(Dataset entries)
────────

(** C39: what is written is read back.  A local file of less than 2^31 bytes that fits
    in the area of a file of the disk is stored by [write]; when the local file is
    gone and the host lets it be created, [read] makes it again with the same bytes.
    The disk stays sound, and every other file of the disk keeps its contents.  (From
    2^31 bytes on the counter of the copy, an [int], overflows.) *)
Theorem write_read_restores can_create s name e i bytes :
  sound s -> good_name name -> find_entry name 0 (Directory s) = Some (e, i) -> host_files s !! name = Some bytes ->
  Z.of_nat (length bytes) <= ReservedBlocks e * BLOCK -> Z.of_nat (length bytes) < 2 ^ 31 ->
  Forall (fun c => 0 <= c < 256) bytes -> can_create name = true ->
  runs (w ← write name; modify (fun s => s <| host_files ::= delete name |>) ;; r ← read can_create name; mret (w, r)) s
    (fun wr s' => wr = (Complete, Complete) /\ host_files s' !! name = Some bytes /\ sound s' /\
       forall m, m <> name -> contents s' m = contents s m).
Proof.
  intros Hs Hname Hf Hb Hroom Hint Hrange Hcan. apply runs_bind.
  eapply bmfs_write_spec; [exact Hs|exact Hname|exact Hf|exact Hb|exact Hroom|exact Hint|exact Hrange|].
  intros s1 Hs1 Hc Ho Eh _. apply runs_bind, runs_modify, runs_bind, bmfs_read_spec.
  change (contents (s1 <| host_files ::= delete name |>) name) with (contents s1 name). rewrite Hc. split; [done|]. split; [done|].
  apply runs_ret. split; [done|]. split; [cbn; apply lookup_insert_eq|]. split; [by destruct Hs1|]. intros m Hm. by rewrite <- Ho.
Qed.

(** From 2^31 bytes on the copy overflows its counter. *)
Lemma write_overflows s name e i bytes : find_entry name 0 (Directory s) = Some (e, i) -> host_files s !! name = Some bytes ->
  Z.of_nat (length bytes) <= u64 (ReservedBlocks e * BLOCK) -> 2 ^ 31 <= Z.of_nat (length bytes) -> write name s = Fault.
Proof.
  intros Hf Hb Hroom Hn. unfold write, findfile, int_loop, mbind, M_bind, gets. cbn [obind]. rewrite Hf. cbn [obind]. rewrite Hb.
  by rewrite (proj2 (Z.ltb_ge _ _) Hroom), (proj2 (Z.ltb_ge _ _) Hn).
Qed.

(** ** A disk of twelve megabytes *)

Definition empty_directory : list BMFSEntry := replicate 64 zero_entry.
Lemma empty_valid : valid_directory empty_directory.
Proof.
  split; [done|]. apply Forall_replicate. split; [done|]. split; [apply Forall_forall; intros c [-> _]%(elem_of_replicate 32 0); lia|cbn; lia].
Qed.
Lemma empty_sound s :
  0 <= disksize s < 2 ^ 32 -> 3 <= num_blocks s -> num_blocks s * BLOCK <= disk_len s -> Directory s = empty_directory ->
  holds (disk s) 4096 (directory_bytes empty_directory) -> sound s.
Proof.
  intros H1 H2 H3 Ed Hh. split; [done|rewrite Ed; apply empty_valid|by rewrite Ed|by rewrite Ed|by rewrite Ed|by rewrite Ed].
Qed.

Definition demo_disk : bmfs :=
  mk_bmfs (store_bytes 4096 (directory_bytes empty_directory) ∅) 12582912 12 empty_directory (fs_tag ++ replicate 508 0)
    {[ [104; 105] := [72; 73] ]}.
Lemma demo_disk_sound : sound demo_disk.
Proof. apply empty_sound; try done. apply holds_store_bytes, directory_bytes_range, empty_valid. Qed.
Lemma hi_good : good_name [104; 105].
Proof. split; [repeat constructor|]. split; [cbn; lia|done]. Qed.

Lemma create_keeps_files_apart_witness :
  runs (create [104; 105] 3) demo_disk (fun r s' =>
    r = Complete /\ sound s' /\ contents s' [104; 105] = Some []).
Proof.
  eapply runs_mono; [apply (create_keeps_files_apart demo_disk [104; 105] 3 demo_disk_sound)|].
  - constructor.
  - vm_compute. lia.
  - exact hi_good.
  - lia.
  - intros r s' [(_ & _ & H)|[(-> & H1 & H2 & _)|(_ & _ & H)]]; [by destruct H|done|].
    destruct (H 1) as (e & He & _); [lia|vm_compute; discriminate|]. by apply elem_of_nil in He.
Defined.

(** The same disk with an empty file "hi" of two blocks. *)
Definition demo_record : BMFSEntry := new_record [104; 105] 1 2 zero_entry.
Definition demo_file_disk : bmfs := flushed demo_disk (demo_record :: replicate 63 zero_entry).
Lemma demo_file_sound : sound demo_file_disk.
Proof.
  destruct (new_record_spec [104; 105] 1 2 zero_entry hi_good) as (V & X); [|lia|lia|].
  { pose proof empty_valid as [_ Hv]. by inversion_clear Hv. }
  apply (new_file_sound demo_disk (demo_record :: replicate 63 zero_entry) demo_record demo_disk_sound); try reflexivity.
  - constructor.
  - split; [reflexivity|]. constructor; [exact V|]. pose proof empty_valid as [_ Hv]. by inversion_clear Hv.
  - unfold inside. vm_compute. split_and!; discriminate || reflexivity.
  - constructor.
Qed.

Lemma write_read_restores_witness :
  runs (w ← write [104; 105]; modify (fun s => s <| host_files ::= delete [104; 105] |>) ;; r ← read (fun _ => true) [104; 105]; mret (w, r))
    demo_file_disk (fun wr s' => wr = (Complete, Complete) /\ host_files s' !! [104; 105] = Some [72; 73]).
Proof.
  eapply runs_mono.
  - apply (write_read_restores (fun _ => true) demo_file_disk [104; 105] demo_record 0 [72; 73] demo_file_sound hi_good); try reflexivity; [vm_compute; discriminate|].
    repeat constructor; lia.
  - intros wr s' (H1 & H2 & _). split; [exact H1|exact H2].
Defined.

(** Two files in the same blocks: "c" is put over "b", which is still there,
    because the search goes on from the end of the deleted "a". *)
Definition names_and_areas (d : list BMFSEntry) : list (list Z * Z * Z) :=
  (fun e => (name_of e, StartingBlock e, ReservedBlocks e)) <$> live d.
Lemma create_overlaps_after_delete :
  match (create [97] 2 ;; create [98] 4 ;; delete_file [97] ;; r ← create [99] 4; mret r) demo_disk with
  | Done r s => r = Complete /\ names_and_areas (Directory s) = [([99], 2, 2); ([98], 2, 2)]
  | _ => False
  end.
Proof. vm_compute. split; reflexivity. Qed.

────────

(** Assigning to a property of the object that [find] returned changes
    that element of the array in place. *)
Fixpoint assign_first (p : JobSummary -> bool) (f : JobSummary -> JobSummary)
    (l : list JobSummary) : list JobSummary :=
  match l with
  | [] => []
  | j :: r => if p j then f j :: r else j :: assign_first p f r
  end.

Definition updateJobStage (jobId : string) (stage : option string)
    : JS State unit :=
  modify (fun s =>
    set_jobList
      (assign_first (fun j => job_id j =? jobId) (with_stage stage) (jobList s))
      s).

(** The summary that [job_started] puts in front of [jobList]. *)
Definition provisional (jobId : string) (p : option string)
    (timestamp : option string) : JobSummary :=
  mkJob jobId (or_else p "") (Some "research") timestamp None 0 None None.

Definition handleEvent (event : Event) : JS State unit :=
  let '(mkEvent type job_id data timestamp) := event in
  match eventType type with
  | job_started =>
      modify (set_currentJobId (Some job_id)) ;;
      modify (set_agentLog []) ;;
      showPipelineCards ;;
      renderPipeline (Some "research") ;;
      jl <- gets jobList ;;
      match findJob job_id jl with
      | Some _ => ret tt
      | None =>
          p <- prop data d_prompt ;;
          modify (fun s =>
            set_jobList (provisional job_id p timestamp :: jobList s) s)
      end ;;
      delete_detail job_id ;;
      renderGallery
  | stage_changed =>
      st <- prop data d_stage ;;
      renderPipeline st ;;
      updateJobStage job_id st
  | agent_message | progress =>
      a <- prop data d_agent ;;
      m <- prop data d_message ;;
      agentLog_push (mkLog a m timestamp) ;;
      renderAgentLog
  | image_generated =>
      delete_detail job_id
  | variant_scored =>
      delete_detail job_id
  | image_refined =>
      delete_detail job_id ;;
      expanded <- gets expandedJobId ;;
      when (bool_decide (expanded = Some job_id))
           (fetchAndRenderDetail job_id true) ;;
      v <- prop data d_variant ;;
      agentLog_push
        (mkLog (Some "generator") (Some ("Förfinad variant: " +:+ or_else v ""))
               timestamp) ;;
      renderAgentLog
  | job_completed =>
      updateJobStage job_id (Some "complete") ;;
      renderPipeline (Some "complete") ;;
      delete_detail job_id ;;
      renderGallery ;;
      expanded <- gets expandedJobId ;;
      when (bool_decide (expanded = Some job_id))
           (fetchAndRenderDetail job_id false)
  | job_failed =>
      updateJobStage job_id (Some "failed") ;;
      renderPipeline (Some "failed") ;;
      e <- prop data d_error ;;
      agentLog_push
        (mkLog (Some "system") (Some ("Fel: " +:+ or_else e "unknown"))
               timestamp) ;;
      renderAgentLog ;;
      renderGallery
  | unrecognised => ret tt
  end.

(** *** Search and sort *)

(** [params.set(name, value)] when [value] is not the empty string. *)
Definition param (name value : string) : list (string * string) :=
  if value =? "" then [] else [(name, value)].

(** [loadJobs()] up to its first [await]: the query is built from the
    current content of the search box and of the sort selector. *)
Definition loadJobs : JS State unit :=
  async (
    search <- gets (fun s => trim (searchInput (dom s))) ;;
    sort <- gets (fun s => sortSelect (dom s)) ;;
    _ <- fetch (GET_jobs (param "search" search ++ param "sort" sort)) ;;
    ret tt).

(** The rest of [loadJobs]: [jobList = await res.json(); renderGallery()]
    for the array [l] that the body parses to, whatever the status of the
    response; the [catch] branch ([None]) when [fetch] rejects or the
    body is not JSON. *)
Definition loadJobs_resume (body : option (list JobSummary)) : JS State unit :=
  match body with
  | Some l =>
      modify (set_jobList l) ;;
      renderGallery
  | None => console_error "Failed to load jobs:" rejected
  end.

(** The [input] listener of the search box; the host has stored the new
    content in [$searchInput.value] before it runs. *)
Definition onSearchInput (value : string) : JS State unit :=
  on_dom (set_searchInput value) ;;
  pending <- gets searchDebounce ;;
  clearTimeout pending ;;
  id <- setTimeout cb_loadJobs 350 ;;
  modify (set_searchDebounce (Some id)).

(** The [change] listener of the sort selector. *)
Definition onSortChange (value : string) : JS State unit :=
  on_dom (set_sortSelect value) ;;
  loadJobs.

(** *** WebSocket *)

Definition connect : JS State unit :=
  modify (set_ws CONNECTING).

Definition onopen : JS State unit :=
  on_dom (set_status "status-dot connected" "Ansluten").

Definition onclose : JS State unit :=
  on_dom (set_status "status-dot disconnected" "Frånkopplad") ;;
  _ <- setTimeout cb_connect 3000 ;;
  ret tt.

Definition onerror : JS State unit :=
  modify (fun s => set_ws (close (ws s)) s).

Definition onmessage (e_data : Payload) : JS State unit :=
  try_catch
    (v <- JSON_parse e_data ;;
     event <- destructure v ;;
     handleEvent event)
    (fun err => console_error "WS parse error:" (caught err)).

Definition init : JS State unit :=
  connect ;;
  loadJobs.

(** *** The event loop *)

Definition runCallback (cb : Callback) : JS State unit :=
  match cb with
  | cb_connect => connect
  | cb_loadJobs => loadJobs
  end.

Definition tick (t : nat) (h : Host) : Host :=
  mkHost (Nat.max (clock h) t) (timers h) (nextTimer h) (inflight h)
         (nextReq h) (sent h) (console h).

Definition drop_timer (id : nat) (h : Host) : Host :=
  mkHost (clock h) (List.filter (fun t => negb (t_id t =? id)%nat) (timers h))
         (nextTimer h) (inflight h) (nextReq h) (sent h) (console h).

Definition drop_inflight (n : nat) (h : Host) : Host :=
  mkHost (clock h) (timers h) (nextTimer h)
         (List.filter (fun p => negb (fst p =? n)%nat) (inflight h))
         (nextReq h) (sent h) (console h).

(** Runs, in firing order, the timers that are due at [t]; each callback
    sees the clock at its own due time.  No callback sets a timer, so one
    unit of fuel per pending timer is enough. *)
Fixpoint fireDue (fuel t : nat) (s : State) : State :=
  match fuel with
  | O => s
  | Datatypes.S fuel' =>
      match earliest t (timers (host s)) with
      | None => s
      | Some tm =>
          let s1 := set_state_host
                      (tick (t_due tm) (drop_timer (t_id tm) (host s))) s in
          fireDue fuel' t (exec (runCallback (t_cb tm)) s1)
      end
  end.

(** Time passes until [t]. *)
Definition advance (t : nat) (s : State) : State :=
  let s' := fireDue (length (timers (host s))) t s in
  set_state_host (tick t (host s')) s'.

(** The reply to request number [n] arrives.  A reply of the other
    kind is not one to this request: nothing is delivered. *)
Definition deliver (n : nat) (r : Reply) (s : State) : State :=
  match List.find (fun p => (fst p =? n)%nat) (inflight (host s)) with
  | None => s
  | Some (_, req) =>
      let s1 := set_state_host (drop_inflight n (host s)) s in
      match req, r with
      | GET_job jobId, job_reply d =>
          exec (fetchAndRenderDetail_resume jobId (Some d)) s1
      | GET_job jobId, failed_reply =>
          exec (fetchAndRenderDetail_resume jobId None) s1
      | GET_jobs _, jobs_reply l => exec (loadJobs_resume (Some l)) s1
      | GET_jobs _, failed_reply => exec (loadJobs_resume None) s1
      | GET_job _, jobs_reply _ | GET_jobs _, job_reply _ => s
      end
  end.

────────

- **Exercise objective**: Using the data above, extract exactly the lines from the one that holds "(** C39: what" to the one that holds "2^31 bytes on the counter", both ends included, and no others.

- **Result of this task**:
(** C39: what is written is read back.  A local file of less than 2^31 bytes that fits
    in the area of a file of the disk is stored by [write]; when the local file is
    gone and the host lets it be created, [read] makes it again with the same bytes.
    The disk stays sound, and every other file of the disk keeps its contents.  (From
    2^31 bytes on the counter of the copy, an [int], overflows.) *)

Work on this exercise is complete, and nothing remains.